有李明勋这句话,萦绕在众人心头上的阴霾一扫而空,虽然李明勋拒绝了海军在桨帆船和陆战营上的扩张计划,但依旧表现出了对海军的倚重,更重要的是,众人担心的那一幕没有出现,那就是李明勋会受不住外部压力,过度的介入大陆战场。
事实上,从曾淑仪的表现来看,李明勋受到了极大的压力,大明盟友的催促,内部民族主义觉醒者的道德指责,还有来自大陆的合作伙伴的要求,这种压力不仅传递在李明勋身上,也传递到了元老院的所有元老的身上,以至于元老们对明年的财政预算久拖不决,一直等到李明勋回来才进行正式的讨论。
毫无疑问,无论是出于私心还是出于公心,大部分人希望社团把资源投入到大陆之上,这也是社团的发展战略,但是投入多少资源,或者说准备多少财政预算合适一直没有一个定论,钱就那么些,社团的发展与维持,各行政区的开发和拓殖都需要资金,就算是战争预算,也有几个类目,一个是维持费用,海陆两军现有的军队要发饷,训练要耗费,第二个是扩军费用,订购武器、招募士兵都需要钱。总不能把所有的钱都投入到战争中去吧。

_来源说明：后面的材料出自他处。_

Lemma line_says_iff path sec escaped lead s it : line_says (others path) sec escaped lead s it <-> it = line_item others path sec escaped lead s.
Proof.
  unfold line_item. pose proof (not_read_iff sec escaped s) as Hnr.
  destruct (negb (nonempty s) || _ || _).
  { apply proj2 in Hnr. specialize (Hnr eq_refl). split; [intros Hl; by destruct Hl | intros ->; by apply says_nothing]. }
  assert (Hread : ~ not_read sec escaped s) by (intros Hc%Hnr; done). clear Hnr.
  destruct (include_of s) as [[o arg] |] eqn:Hi.
  { assert (Hinc : include_says s o (unquote arg)) by (apply include_iff; by exists arg).
    split; [intros Hl; destruct Hl as [| o' p' _ Hi' | name _ Hn _ | l _ Hn _ _ _ | _ Hn _ _ _]; [done | | by edestruct Hn | by edestruct Hn | by edestruct Hn] | intros ->; by apply says_include].
    apply include_iff in Hi' as (arg' & Hi' & ->). rewrite Hi in Hi'. by injection Hi' as <- <-. }
  assert (Hni : forall o p, ~ include_says s o p) by (intros o p (arg & Ha & _)%include_iff; congruence).
  destruct (section_of s) as [name |] eqn:Hh.
  { apply header_iff in Hh as Hhd. split; [intros Hl; destruct Hl as [| o p _ Hi' | name' _ _ Hh' | l _ _ Hn _ _ | _ _ Hn _ _]; [done | by edestruct Hni | | by edestruct Hn | by edestruct Hn] | intros ->; by apply says_header].
    apply header_iff in Hh'. congruence. }
  assert (Hnh : forall n, ~ header_says s n) by (intros n Hn%header_iff; congruence).
  destruct (negb (nonempty sec) || own_section sec) eqn:Ho.
  - assert (Hown : sec = [] \/ own_section sec = true) by (apply orb_true_iff in Ho as [Ho | Ho]; [left; by destruct sec | by right]).
    split; [| intros ->; by apply says_setting; [.. | apply setting_says_iff]]. intros Hl. destruct Hl as [| o p _ Hi' | name _ _ Hh' | l _ _ _ _ Hs | _ _ _ H1 H2]; [done | by edestruct Hni | by edestruct Hnh | by apply setting_says_iff in Hs as -> |].
    destruct Hown; congruence.
  - apply orb_false_iff in Ho as [Hs Ho]. assert (sec <> []) by by destruct sec.
    split; [| intros ->; by apply says_other]. intros Hl. destruct Hl as [| o p _ Hi' | name _ _ Hh' | l _ _ _ [Hc | Hc] _ |]; [done | by edestruct Hni | by edestruct Hnh | done | congruence | done].
Qed.

(** The files that [load] reads are those of the relation. *)
Definition computes (sub : option (bstr -> result -> Prop)) (load : option (bstr -> result)) : Prop :=
  match sub, load with
  | None, None => True
  | Some says, Some load => forall p r, says p r <-> r = load p
  | _, _ => False
  end.

Lemma include_gives_iff sub load path optional arg ok l : computes sub load ->
  include_gives sub path optional arg ok l <-> include_settings load path optional arg = (ok, l).
Proof.
  intros Hc. assert (Hres : included_file path arg = resolve path arg).
  { unfold included_file, resolve. destruct (decide (head arg = Some "/"%char)) as [Hd | Hd]; unfold starts_with; [by rewrite bool_decide_eq_true_2 | by rewrite bool_decide_eq_false_2]. }
  destruct arg as [| c arg]; cbn [include_settings].
  { split; [intros Hg; by destruct Hg as [_ | reads l Hn | reads Hn | reads l Hn] | intros [= <- <-]; apply gives_nothing; by left]. }
  destruct sub as [says |], load as [load |]; cbn [computes] in Hc; try done.
  2:{ split; [intros Hg; by destruct Hg as [_ | reads l _ [=] | reads _ [=] | reads l _ [=]] | intros [= <- <-]; apply gives_nothing; by right]. }
  rewrite <- Hres. split.
  - intros Hg. destruct Hg as [[[=] | [=]] | reads l _ [= <-] Hr | reads _ [= <-] Hr | reads l _ [= <-] Hr]; apply Hc in Hr; by rewrite <- Hr.
  - destruct (load (included_file path (c :: arg))) as [ok' r] eqn:Hl. assert (Hs : says (included_file path (c :: arg)) (ok', r)) by by apply Hc.
    destruct ok'; cbn [negb]; [destruct r as [l' |] |]; intros [= <- <-]; [by apply (gives_file _ _ _ _ says) | by apply (gives_none _ _ _ _ says) | by apply (gives_end _ _ _ _ says)].
Qed.

Lemma item_gives_iff sub load path sec it sec' ok l : computes sub load ->
  item_gives sub path sec it sec' ok l <-> item_settings load path sec it = (sec', ok, l).
Proof.
  intros Hc. split.
  - intros Hg. destruct Hg as [| | | o a ok l Hi]; [done.. |]. apply (include_gives_iff sub load) in Hi; [| done]. cbn. by rewrite Hi.
  - destruct it as [| name | l' | o a]; cbn; [intros [= <- <- <-]; constructor.. |]. destruct (include_settings load path o a) as [ok' l'] eqn:Hi.
    intros [= <- <- <-]. apply gives_include. by apply (include_gives_iff sub load).
Qed.

Lemma lines_of_next fuel fp : (0 < fuel)%nat -> lines_of fuel fp =
  match next_line fp with
  | Some (e, t, rest) => (e, take (indent_of t) t, skip_space t) :: lines_of (fuel - 1) rest
  | None => []
  end.
Proof.
  intros Hf. destruct fuel as [| fuel]; [lia |]. cbn [lines_of]. unfold next_line. destruct (fgets (BUFSZ - 1) fp) as [[l fp1] |]; [| done]. cbn [mbind option_bind].
  destruct (continue_line _ _ _ _) as [[[j n] fp2] |]; [| done]. cbn [mbind option_bind]. destruct (unescape_line _ _) as [e t]. by replace (S fuel - 1)%nat with fuel by lia.
Qed.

只要李明勋保持理性,元老院就不会被这股冲动的思潮所影响,那么各军种的发展和维持都会得到照顾,这也是海陆两军最希望看到的。
“尊敬的阁下,关于战列舰的发展和建造,我们已经有了一个详细的规划,希望可以得到您的支持,这个计划是海军部和海军造船厂一起制定的,满足应对未来威胁的要求的基础上,尽可能的考量技术和资金的条件。”西蒙斯拿出一本计划书放在了李明勋面前,诚恳的说道。
李明勋敲了敲那封皮,问道:“我可以把这计划书公示给元老院吗?”
西蒙斯脸色微变,说道:“不,这是属于海军的内部计划,呈递元老院的那份还需要稍稍修改其中的部分数字。”

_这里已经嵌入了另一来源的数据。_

(** One logical line. *)
Lemma line_follows n sec inside l st load rload path line escaped lead text :
  n < 2 ^ 28 -> follows n sec inside l st -> loader_agrees n load rload ->
  let '(s, inside) := uncomment inside escaped text in
  let '(sec, ok, sub) := item_settings rload path sec (line_item others path sec escaped lead s) in
  continues n sec inside l sub ok (parse_line cbs ignore load path line escaped lead text st).
Proof.
  intros Hn Hf Hl. unfold uncomment, parse_line. destruct Hf as [<- <- Hh Hr Hm Hw].
  assert (Hf : follows n (this_section st) (in_comment st) l st) by by split.
  destruct (negb (in_comment st) && negb escaped && comment_lead text); [by apply continues_same |].
  destruct (strip (in_comment st) None text) as [kept inside]. set (s := rtrim isspace kept). cbv zeta.
  set (st1 := Loader inside (this_section st) (newcfg st) (errors st) (heap st) (world st)).
  assert (Hf1 : follows n (this_section st1) inside l st1) by by split.
  change (this_section st) with (this_section st1). unfold line_item.
  destruct (nonempty s); cbn [negb orb]; [| by apply continues_same].
  destruct (negb (nonempty (this_section st1)) && orphan_star s); cbn [orb]; [by apply continues_same |].
  destruct (negb escaped && comment_lead s); [by apply continues_same |].
  destruct (include_of s) as [[optional arg] |].
  { cbn [item_settings]. pose proof (include_follows n _ inside l st1 load rload path optional arg Hn Hf1 Hl) as Hi. by destruct (include_settings _ _ _ _). }
  destruct (section_of s) as [name |].
  { intros _. eexists. split; [done |]. rewrite app_nil_r. by destruct Hf1; split. }
  by apply section_follows.
Qed.

(** What is left of a file assigns [sub] after [l]. *)
Definition finishes (n : Z) (l sub : settings) (ok : bool) (r : run (loader W)) : Prop :=
  Z.of_nat (length (l ++ sub)) <= n ->
  if ok then exists st' sec inside, r = Ret st' /\ follows n sec inside (l ++ sub) st' else r = Exits.

(** A line that assigns [a], then the rest of the file. *)
Lemma continues_finishes n sec inside l a ok sub r (k : loader W -> run (loader W)) :
  continues n sec inside l a true r ->
  (forall st, follows n sec inside (l ++ a) st -> finishes n (l ++ a) sub ok (k st)) ->
  finishes n l (a ++ sub) ok (r ≫= k).
Proof.
  intros Hc Hk Hlen. rewrite app_assoc in Hlen |- *.
  destruct Hc as (st & -> & Hf); [rewrite length_app in Hlen; lia |]. by apply Hk.
Qed.

Lemma blank_uncomment inside : uncomment inside false [] = ([], inside).
Proof. unfold uncomment. cbn. by rewrite andb_false_r. Qed.

Lemma lines_follow n load rload path fuel line fp sec inside l st :
  n < 2 ^ 28 -> (length fp < fuel)%nat -> follows n sec inside l st -> loader_agrees n load rload ->
  let '(ok, sub) := lines_settings others rload path sec inside (lines_of fuel fp) in
  finishes n l sub ok (load_lines cbs ignore load path fuel line fp st).
Proof.
  intros Hn Hfuel Hf Hl. revert line fp sec inside l st Hfuel Hf.
  induction fuel as [| fuel IH]; intros line fp sec inside l st Hfuel Hf; [lia |].
  cbn [lines_of load_lines]. destruct (fgets (BUFSZ - 1) fp) as [[buf fp1] |] eqn:Hg.
  2:{ cbn. intros _. exists st, sec, inside. by rewrite app_nil_r. }
  apply fgets_shorter in Hg; [| pose proof BUFSZ_big; lia].
  set (b := rtrim (fun c => is_eol c || is_blank c) buf).
  destruct (negb (nonempty (drop (indent_of buf) b)) && negb (in_comment st)) eqn:Hblank.
  { apply andb_prop in Hblank as [Hb Hin]. rewrite (fw_comment _ _ _ _ _ Hf) in Hin. destruct inside; [done |].
    assert (Hsp : Forall (fun c => isspace c = true) b).
    { apply blank_line. unfold b in Hb. by destruct (drop (indent_of buf) _). }
    rewrite blank_continue by done.
    assert (Hsp2 : Forall (fun c => isspace c = true) (rtrim is_blank (rtrim is_eol b))) by by do 2 apply rtrim_Forall.
    rewrite blank_unescape, blank_skip by done. cbn [lines_settings]. rewrite blank_uncomment. unfold line_item. cbn [nonempty negb orb item_settings].
    pose proof (IH (line + 1) fp1 sec false l st ltac:(lia) Hf) as IH1. by destruct (lines_settings _ _ _ _ _ _). }
  destruct (continue_line_ends (S (length fp1)) b fp1 ltac:(lia)) as (joined & fp2 & m & Hle & Hj). rewrite !Hj.
  cbn [lift mbind run_bind]. unfold logical_line.
  destruct (unescape_line (indent_of buf) joined) as [escaped text]. cbn [lines_settings].
  pose proof (line_follows n sec inside l st load rload path (line + 1 + m) escaped (take (indent_of text) text)
    (skip_space text) Hn Hf Hl) as Hline.
  destruct (uncomment inside escaped (skip_space text)) as [s inside'].
  destruct (item_settings _ _ _ _) as [[sec' ok1] a]. destruct ok1; cbn [negb]; [| intros Hlen; by rewrite Hline].
  pose proof (IH (line + 1 + m) fp2 sec' inside' (l ++ a)) as IH1. destruct (lines_settings _ _ _ _ _ _) as [ok sub].
  apply (continues_finishes n sec' inside' l a ok sub); [done |]. intros st' Hst'. apply IH1; [lia | done].
Qed.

李明勋笑了,这又是常见的政治游戏,在任何时代都有,为了和掌握预算的权力机构讨价还价,制定计划的时候都会留下冗余,甚至会故意设定一下不必要的条款让权力机构去否决,以保证核心计划的执行,不过李明勋很喜欢西蒙斯的坦诚,既然他如此说,那么计划书中的一切都是真实可靠的。

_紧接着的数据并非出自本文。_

Lemma setting_step k v rest :
  key_ok k = true -> val_ok v = true -> wrap_safe k v = true ->
  file_lines (cfg_write_wrapped k (Some v) ++ rest) = (false, [], k ++ B "=" ++ v) :: file_lines rest.
Proof.
  intros Hk Hv Hw. apply val_ok_fits in Hv. destruct (key_ok_chars k Hk) as [Hkc Hkl].
  destruct (key_ok_cons k Hk) as (c & s & -> & Hc & _). set (k := c :: s) in *.
  change (cfg_write_wrapped k (Some v)) with (write_chunks (S (length v)) k true v). revert Hw. unfold wrap_safe. cbn [folds_ok write_chunks].
  set (chunk := wrap_chunk (wrap_capacity k) (length v)). destruct (Nat.ltb_spec chunk (length v)) as [Hlt | Hge].
  - intros Hok. apply andb_prop in Hok as [Hok Hrec]. apply andb_prop in Hok as [Htwo Hstart].
    apply negb_true_iff in Htwo, Hstart.
    destruct (wrap_chunk_bounds k (length v) ltac:(lia)) as [Hc1 Hc2]. fold chunk in Hc1, Hc2.
    set (t := take chunk v) in *. set (more := write_chunks (length v) k false (drop chunk v)).
    assert (Htl : length t = chunk) by (unfold t; rewrite length_take; lia).
    assert (Hvt : val_text t) by apply Forall_take, Hv.
    assert (Htne : t <> []) by (intros Hnil; rewrite Hnil in Htl; cbn in Htl; lia).
    assert (Hst : starts_with t " "%char = false) by (apply starts_with_take; [lia | apply Hv]).
    assert (Hpre : pre_ok ((k ++ B "=") ++ t)) by by apply pre_ok_app.
    destruct (join_folds k (length v) (drop chunk v) ((k ++ B "=") ++ t) (S (length (more ++ rest))) 0 rest) as (line & Hj).
    { rewrite length_drop. lia. }
    { intros Hnil. apply (f_equal length) in Hnil. rewrite length_drop in Hnil. cbn in Hnil. lia. }
    { apply Forall_drop, Hv. } { exact Hstart. } { rewrite ends_with_drop by lia. apply Hv. } { exact Hrec. } { exact Hkl. }
    { exact Hpre. }
    { pose proof (vf_len v Hv). rewrite length_drop, !length_app, Htl. change (length (B "=")) with 1%nat. lia. }
    { fold more. lia. }
    fold more in Hj.
    replace (((k ++ B "=") ++ t) ++ drop chunk v) with (k ++ B "=" ++ v) in Hj by (unfold t; by rewrite <- !app_assoc, take_drop).
    rewrite (file_lines_step _ (((k ++ B "=") ++ t ++ [BACKSLASH]) ++ [LF]) (more ++ rest) (k ++ B "=" ++ v) line rest false (k ++ B "=" ++ v)).
    + change (k ++ B "=" ++ v) with (c :: s ++ B "=" ++ v). by rewrite skip_plain, no_indent.
    + apply fgets_first.
      * by rewrite <- !app_assoc.
      * apply Forall_app; split; [apply val_text_chars, Forall_app; split; [by apply key_text | apply equals_val] |].
        apply Forall_app; split; [by apply val_text_chars | by repeat constructor].
      * rewrite !length_app, Htl. change (length (B "=")) with 1%nat. change (length [BACKSLASH]) with 1%nat. lia.
    + rewrite rtrim_app, (rtrim_last _ _ BACKSLASH), <- Hj by (by auto || by rewrite ?app_assoc, last_snoc).
      by rewrite <- !app_assoc.
    + apply (unescape_plain _ c (s ++ B "=" ++ v)); [done |]. by apply (indent_plain c).
  - intros _. rewrite (take_ge v) by lia. destruct (setting_last k v Hv) as (x & Hl & He & Hb & Hx).
    replace (((k ++ B "=") ++ v ++ [LF]) ++ rest) with ((c :: s ++ B "=" ++ v) ++ LF :: rest)
      by (unfold k; cbn; by rewrite <- !app_assoc).
    rewrite (single_step c (s ++ B "=" ++ v) x); try done.
    + apply val_text_chars. change (c :: s ++ B "=" ++ v) with (k ++ B "=" ++ v).
      apply Forall_app; split; [by apply key_text |]. apply Forall_app; split; [apply equals_val | apply Hv].
    + change (c :: s ++ B "=" ++ v) with (k ++ B "=" ++ v). rewrite !length_app. change (length (B "=")) with 1%nat.
      destruct (decide (length v = 0%nat)); [lia |]. destruct (wrap_chunk_bounds k (length v) ltac:(lia)). unfold chunk in Hge. lia.
Qed.

(** ** Headers *)

Definition head_char (c : ascii) : bool := key_char c || ceq c ":".

Definition head_ok (name : bstr) : bool :=
  nonempty name && forallb head_char name && (Z.of_nat (length name) <=? 127).

Lemma head_char_plain c : head_char c = true -> val_char c = true /\ isspace c = false.
Proof.
  unfold head_char, ceq. intros Hc. apply orb_prop in Hc as [Hc | Hc].
  - by apply key_char_plain in Hc as (? & ? & ?).
  - by apply bool_decide_eq_true in Hc as ->.
Qed.

Lemma head_ok_text name : head_ok name = true ->
  Forall (fun c => head_char c = true) name /\ val_text name /\ name <> [] /\ (length name <= 127)%nat.
Proof.
  unfold head_ok. intros Hn. apply andb_prop in Hn as [Hn Hl]. apply andb_prop in Hn as [Hne Hn].
  apply forallb_holds in Hn. split_and!; [done | | by intros -> | lia].
  eapply Forall_impl; [exact Hn |]. intros c Hc. by apply head_char_plain.
Qed.

Definition header (name : bstr) : bstr := B "[" ++ name ++ B "]".

Lemma header_step name rest :
  head_ok name = true -> file_lines (header name ++ LF :: rest) = (false, [], header name) :: file_lines rest.
Proof.
  intros Hn. apply head_ok_text in Hn as (_ & Hv & _ & Hl).
  apply (single_step "["%char (name ++ B "]") "]"%char).
  - by split.
  - apply val_text_chars. apply (Forall_app _ [_]); split; [by repeat constructor |].
    apply Forall_app; split; [done | by repeat constructor].
  - change (last (B "[" ++ name ++ ["]"%char]) = Some "]"%char). by rewrite app_assoc, last_snoc.
  - done.
  - done.
  - done.
  - cbn [length]. rewrite length_app. cbn. lia.
Qed.

(** ** Files as lists of lines *)

Inductive out_line := OHead (name : bstr) | OSet (key val : bstr) | OBlank.

Definition out_ok (o : out_line) : bool :=
  match o with
  | OHead name => head_ok name
  | OSet k v => key_ok k && val_ok v && wrap_safe k v
  | OBlank => true
  end.

Definition render_line (o : out_line) : bstr :=
  match o with
  | OHead name => header name ++ [LF]
  | OSet k v => cfg_write_wrapped k (Some v)
  | OBlank => [LF]
  end.

Definition render (ls : list out_line) : bstr := concat (map render_line ls).

Definition lexed (o : out_line) : bool * bstr * bstr :=
  match o with
  | OHead name => (false, [], header name)
  | OSet k v => (false, [], k ++ B "=" ++ v)
  | OBlank => (false, [], [])
  end.

Lemma file_lines_render ls :
  forallb out_ok ls = true -> file_lines (render ls) = map lexed ls.
Proof.
  unfold render. induction ls as [| o ls IH]; [done |]. cbn [forallb map concat]. intros Hok.
  apply andb_prop in Hok as [Ho Hok]. specialize (IH Hok). destruct o as [name | k v |]; cbn [render_line lexed].
  - rewrite <- app_assoc. cbn [app]. by rewrite header_step, IH.
  - cbn [out_ok] in Ho. apply andb_prop in Ho as [Ho Hw]. apply andb_prop in Ho as [Hk Hv].
    by rewrite setting_step, IH.
  - cbn [app]. by rewrite blank_step, IH.
Qed.

(** ** What each line means *)

Lemma strip_unopened q s : no_open s = true -> Forall (fun c => c <> BACKSLASH) s -> strip false q s = (s, false).
Proof.
  intros Ho Hs. revert q Ho. induction Hs as [| c s Hc Hs IH]; intros q Ho; [done |]. cbn [no_open] in Ho.
  apply andb_prop in Ho as [Hco Ho]. apply negb_true_iff in Hco.
  assert (Hq : ceq c BACKSLASH = false) by by apply bool_decide_eq_false.
  cbn [strip]. rewrite Hq. destruct q as [q |].
  - destruct s as [| d s']; [done |]. by rewrite IH.
  - destruct (ceq c DQUOTE || ceq c SQUOTE); [by rewrite IH |].
    destruct s as [| d s']; [done |]. rewrite starts_with_cons in Hco. by rewrite Hco, IH.
Qed.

“好吧,我就作为海军顾问的身份帮你们筹划一下吧。”李明勋笑着说道。
计划书的封皮上清楚的写着海军造舰章程几个大字,而右上角则是绝密的红色印记,而其中大部分篇幅是关于战列舰的建造计划和技术分析,而其建造数量和火力配备则完全与海军的下一个假想敌,荷兰东印度公司挂钩。